O espelho, os monstros e o príncipe!




Escrever tem sido na maior parte das vezes a companhia da minha solidão.
A possibilidade de escoltar a angústia que não se aquieta.

E olha, já desisti de querer ser menos intensa. Fazer o quê? Quando se chega próximo aos 38 anos ouvindo por anos a fio que se precisa ser menos exagerada, menos intensa, mais cautelosa e racional e, apesar de todos os cursos de PNL, imersões, religiões, terapias e vivências, a conduta persegue com o mesmo fundamento – ainda que com condutas diversas, talvez o caminho seja aceitar. Aceitar que não se pode querer a vida pela metade quando só o que contenta é a busca do inteiro; aceitar que não é possível ser conformada, quando só o que basta é buscar a consciência; aceitar que não se pode ser superficial, quando só o que basta é perseguir as respostas das entranhas...

E como dividir isso com o qualquer outro de qualquer relação, sem fazer dele um espelho que reflita sua própria projeção?...

Por isso, a companhia é a solidão. Porque a busca interna é solitária.
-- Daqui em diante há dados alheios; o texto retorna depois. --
Lemma publish_observed_spec pub : forall sv, let '(sv', os) := publish_observed true pub sv in
  sv' = foldl (fun sv st => onTrades st.1 st.2 sv) sv pub /\ only_drops sv sv' os.
Proof.
  induction pub as [|[symbol trades] pub IH]; intros sv; cbn [publish_observed foldl]; [split; [done|split; [intros symbol; unfold tally; simpl; lia|constructor]]|].
  unfold onTrades_observed. cbn [tell fst snd]. specialize (IH (onTrades symbol trades sv)).
  destruct (publish_observed true pub (onTrades symbol trades sv)) as [sv' os]. destruct IH as [-> [Hd Hf]]. split; [done|].
  unfold onTrades in *. set (f' := publish symbol trades (feed symbol sv)) in *.
  assert (Hge : (drops (feed symbol sv) <= drops f')%nat) by (unfold f', publish; simpl; lia). split.
  - intros other. rewrite tally_app, tally_replicate, Hd, !feed_set_feed. cbn [c_drops amount].
    rewrite decide_True by done. destruct (decide (other = symbol)) as [->|Hne].
    + rewrite decide_True by done. lia.
    + rewrite (decide_False (P := [other] = [symbol])) by congruence. lia.
  - apply Forall_app. split; [|done]. generalize (drops (feed symbol (set_feed symbol f' sv)) - drops (feed symbol sv))%nat.
    intros n. induction n as [|n IH]; [constructor|]. constructor; [by exists symbol|exact IH].
Qed.

Lemma only_drops_refl sv : only_drops sv sv [].
Proof. split; [intros symbol; unfold tally; simpl; lia|constructor]. Qed.

(** Nothing but drops adds to no other family. *)
Lemma only_drops_quiet sv sv' os c l : only_drops sv sv' os -> (forall symbol, c (OFeedDrop symbol) = None) -> tally c os l = 0.
Proof.
  intros [_ Hf] Hc. unfold tally. induction Hf as [|o os [symbol ->] _ IH]; [done|]. cbn [sumZ]. by rewrite Hc, IH.
Qed.

Lemma do_request_observed_spec symbol f r sv sv' res : do_request now ts symbol f r sv = Ok (sv', res) ->
  exists os, do_request_observed now ts true symbol f r sv = Ok (sv', os, res) /\ only_drops sv sv' os.
Proof.
  assert (Hd : forall before after sv1 p, do_batch now ts symbol before after r sv = Ok (sv1, p) ->
    exists os, do_batch_observed now ts true symbol before after r sv = Ok (sv1, os, p) /\ only_drops sv sv1 os).
  { intros before after sv1 p. unfold do_batch_observed, do_batch.
    destruct (venue_commit _ _ _ _ _) as [[[st replies] pub]| |]; cbn [mbind outcome_bind]; try done.
    destruct (deref _) as [p1| |]; cbn [mbind outcome_bind]; try done. intros [= <- <-].
    pose proof (publish_observed_spec pub (set_venue st sv)) as Hp. destruct (publish_observed true pub _) as [sv2 os].
    destruct Hp as [-> Ho]. by exists os. }
  unfold do_request_observed, do_request. destruct f as [before after|e|before after e].
  - destruct (do_batch _ _ _ _ _ _ _) as [[sv1 p]| |] eqn:E; cbn [mbind outcome_bind]; try done. intros [= <- <-].
    destruct (Hd _ _ _ _ E) as (os & -> & Ho). by exists os.
  - intros [= <- <-]. exists []. split; [done|apply only_drops_refl].
  - destruct (do_batch _ _ _ _ _ _ _) as [[sv1 p]| |] eqn:E; cbn [mbind outcome_bind]; try done. intros [= <- <-].
    destruct (Hd _ _ _ _ E) as (os & -> & Ho). by exists os.
Qed.

(** The labels of one [PlaceOrder] call. *)
Definition order_labels (req : PlaceOrderRequest) (label : string) : list string :=
  [po_Symbol req; side_String (po_Side req); type_String (po_Type req); label].
Definition one (l l' : list string) : Z := if decide (l = l') then 1 else 0.

Lemma observed_order req label trades d sv sv' os os' : only_drops sv sv' os ->
  (forall o, o ∈ os' -> exists out d, o = OSettlement out d) ->
  let all := os ++ os' ++ observeOrder side_String type_String true req label trades d in
  (forall l, tally c_orders all l = one l (order_labels req label)) /\
  (forall l, tally c_latency all l = one l [po_Symbol req]) /\
  (forall symbol, tally c_drops all [symbol] = Z.of_nat (drops (feed symbol sv')) - Z.of_nat (drops (feed symbol sv))).
Proof.
  intros Ho Hs all. assert (Hq : forall (c : observation -> option (list string * Z)) l, (forall out d, c (OSettlement out d) = None) -> tally c os' l = 0).
  { intros c l Hc. unfold tally. clear - Hs Hc. induction os' as [|o os' IH]; [done|]. cbn [sumZ].
    destruct (Hs o (list_elem_of_here _ _)) as (out & d & ->). rewrite Hc, IH; [done|]. intros x Hx. apply Hs. by right. }
  unfold all, observeOrder, tell. split_and!; intros l; rewrite !tally_app, Hq by done.
  - rewrite (only_drops_quiet sv sv' os) by done. unfold tally, one, order_labels. cbn [sumZ c_orders amount]. lia.
  - rewrite (only_drops_quiet sv sv' os) by done. unfold tally, one. cbn [sumZ c_latency amount]. lia.
  - destruct Ho as [Hd _]. rewrite Hd. unfold tally. cbn [sumZ c_drops amount]. lia.
Qed.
Ainda que a vida boa te brinde com um amor, com as risadas dos filhos maravilhosos, uns bons parceiros de conversa, de mão dada, da cajuína pedida e em falta, mas que conforta a dor, a busca é só! Porque somente aqui dentro é que a ânsia de não bastar persiste, é na solidão da noite com a cabeça encostada no travesseiro é que se sabe a dor de não conseguir pertencer, de não conseguir adaptar, com os pensamentos vagando por lugares inimagináveis infectando o consciente que ainda está desperto, procurando avidamente o porquê de não confiar, o porquê de não conseguir se entregar. São nos pensamentos solitários que as decisões e consequências destas são duramente questionadas, e, mais ainda, severamente confrontadas na busca desenfreada de uma resposta que acolha o coração e que traga a tão falada maturidade, responsabilidade que te acalme e que faça tudo caber no seu devido lugar.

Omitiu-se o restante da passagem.